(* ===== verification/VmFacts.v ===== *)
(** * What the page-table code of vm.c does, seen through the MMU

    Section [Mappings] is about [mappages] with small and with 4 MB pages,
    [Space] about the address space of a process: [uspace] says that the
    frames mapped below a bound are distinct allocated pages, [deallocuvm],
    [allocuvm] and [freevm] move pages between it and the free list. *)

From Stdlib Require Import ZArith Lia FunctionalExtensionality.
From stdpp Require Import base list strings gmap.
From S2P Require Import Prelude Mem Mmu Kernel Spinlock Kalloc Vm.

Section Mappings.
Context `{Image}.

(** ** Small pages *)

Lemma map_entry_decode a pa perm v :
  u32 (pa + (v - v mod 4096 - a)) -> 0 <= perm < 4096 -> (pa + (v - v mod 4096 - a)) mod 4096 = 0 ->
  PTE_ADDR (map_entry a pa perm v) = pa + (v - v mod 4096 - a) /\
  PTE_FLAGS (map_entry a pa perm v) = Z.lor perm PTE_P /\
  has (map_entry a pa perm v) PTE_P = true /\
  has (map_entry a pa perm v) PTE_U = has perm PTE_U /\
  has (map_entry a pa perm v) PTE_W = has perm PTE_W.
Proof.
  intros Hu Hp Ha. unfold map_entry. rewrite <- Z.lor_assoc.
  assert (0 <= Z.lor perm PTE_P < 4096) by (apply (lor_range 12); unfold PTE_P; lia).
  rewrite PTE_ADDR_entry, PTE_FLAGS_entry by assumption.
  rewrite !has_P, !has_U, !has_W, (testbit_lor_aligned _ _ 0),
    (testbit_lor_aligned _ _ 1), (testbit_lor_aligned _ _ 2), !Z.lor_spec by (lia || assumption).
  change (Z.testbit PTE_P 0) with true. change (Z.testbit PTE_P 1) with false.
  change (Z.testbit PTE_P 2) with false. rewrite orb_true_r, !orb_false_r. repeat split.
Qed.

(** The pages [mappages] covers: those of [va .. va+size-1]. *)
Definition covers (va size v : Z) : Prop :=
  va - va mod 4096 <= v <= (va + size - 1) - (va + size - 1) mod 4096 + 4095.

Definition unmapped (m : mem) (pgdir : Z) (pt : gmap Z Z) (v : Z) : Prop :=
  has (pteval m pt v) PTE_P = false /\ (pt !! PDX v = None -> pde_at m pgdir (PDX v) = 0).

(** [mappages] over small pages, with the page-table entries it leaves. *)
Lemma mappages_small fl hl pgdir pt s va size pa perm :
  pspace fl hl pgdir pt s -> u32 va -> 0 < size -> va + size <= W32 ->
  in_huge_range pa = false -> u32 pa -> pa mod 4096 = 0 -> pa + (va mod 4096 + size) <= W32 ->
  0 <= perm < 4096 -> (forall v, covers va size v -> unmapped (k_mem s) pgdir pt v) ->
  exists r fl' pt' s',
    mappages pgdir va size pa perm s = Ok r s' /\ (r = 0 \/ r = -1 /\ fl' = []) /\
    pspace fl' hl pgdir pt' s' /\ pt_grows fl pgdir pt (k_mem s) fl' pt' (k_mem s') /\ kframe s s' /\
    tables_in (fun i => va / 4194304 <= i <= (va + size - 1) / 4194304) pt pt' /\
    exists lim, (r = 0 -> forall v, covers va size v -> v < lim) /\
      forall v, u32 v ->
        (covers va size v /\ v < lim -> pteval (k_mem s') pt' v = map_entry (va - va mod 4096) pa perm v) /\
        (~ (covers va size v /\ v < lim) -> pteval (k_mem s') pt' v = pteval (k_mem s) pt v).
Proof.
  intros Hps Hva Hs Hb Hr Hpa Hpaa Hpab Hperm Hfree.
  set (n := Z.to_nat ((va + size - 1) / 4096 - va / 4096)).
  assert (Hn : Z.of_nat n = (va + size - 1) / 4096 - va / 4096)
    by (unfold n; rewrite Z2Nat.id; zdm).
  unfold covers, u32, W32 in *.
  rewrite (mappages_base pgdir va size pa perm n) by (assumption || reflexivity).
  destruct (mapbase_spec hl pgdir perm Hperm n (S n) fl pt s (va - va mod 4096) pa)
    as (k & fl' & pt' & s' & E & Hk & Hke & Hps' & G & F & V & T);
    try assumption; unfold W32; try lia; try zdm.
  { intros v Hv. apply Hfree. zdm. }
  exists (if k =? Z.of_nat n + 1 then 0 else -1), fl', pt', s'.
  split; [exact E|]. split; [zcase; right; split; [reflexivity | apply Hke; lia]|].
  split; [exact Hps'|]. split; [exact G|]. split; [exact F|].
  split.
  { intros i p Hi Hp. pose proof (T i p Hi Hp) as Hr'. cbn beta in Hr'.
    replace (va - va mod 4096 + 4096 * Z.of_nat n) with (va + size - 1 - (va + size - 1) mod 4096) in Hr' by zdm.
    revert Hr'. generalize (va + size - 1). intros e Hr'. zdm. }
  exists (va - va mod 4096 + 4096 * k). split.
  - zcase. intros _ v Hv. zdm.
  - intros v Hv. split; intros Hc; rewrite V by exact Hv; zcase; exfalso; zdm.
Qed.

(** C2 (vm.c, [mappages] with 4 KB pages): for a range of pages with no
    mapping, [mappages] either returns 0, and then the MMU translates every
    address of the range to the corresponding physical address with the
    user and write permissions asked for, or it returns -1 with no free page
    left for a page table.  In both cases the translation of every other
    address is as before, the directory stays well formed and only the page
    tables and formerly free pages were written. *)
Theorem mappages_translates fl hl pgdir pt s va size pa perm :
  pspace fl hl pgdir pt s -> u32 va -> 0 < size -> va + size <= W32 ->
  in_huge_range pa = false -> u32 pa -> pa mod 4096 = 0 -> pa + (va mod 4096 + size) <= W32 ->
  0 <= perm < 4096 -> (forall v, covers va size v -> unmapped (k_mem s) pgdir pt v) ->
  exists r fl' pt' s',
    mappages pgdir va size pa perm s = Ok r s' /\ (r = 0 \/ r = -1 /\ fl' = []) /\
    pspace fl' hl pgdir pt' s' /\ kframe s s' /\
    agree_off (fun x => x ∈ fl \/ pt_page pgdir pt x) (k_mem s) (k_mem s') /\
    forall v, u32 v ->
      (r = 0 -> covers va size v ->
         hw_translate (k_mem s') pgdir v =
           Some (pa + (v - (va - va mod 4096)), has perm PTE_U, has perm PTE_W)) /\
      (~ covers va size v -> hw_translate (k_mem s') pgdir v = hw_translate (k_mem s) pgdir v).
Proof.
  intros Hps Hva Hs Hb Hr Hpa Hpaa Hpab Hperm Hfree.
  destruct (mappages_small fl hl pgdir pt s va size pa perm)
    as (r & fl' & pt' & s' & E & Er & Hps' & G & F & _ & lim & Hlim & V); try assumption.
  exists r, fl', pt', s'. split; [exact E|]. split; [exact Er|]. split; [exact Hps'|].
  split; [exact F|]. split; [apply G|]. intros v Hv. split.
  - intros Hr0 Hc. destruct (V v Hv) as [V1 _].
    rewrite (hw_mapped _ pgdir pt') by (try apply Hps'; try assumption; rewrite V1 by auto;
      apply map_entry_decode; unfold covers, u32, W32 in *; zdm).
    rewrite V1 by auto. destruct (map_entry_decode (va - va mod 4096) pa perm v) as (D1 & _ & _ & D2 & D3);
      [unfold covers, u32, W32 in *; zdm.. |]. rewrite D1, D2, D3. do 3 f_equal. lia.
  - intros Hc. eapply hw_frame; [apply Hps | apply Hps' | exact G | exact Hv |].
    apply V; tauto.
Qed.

● WHAT YOU WILL DO
A word-for-word restatement of the lines running from the one with "exists r, fl', pt', s'." to the last line of the records is the whole answer.

● OUTPUT
  exists r, fl', pt', s'. split; [exact E|]. split; [exact Er|]. split; [exact Hps'|].
  split; [exact F|]. split; [apply G|]. intros v Hv. split.
  - intros Hr0 Hc. destruct (V v Hv) as [V1 _].
    rewrite (hw_mapped _ pgdir pt') by (try apply Hps'; try assumption; rewrite V1 by auto;
      apply map_entry_decode; unfold covers, u32, W32 in *; zdm).
    rewrite V1 by auto. destruct (map_entry_decode (va - va mod 4096) pa perm v) as (D1 & _ & _ & D2 & D3);
      [unfold covers, u32, W32 in *; zdm.. |]. rewrite D1, D2, D3. do 3 f_equal. lia.
  - intros Hc. eapply hw_frame; [apply Hps | apply Hps' | exact G | exact Hv |].
    apply V; tauto.
Qed.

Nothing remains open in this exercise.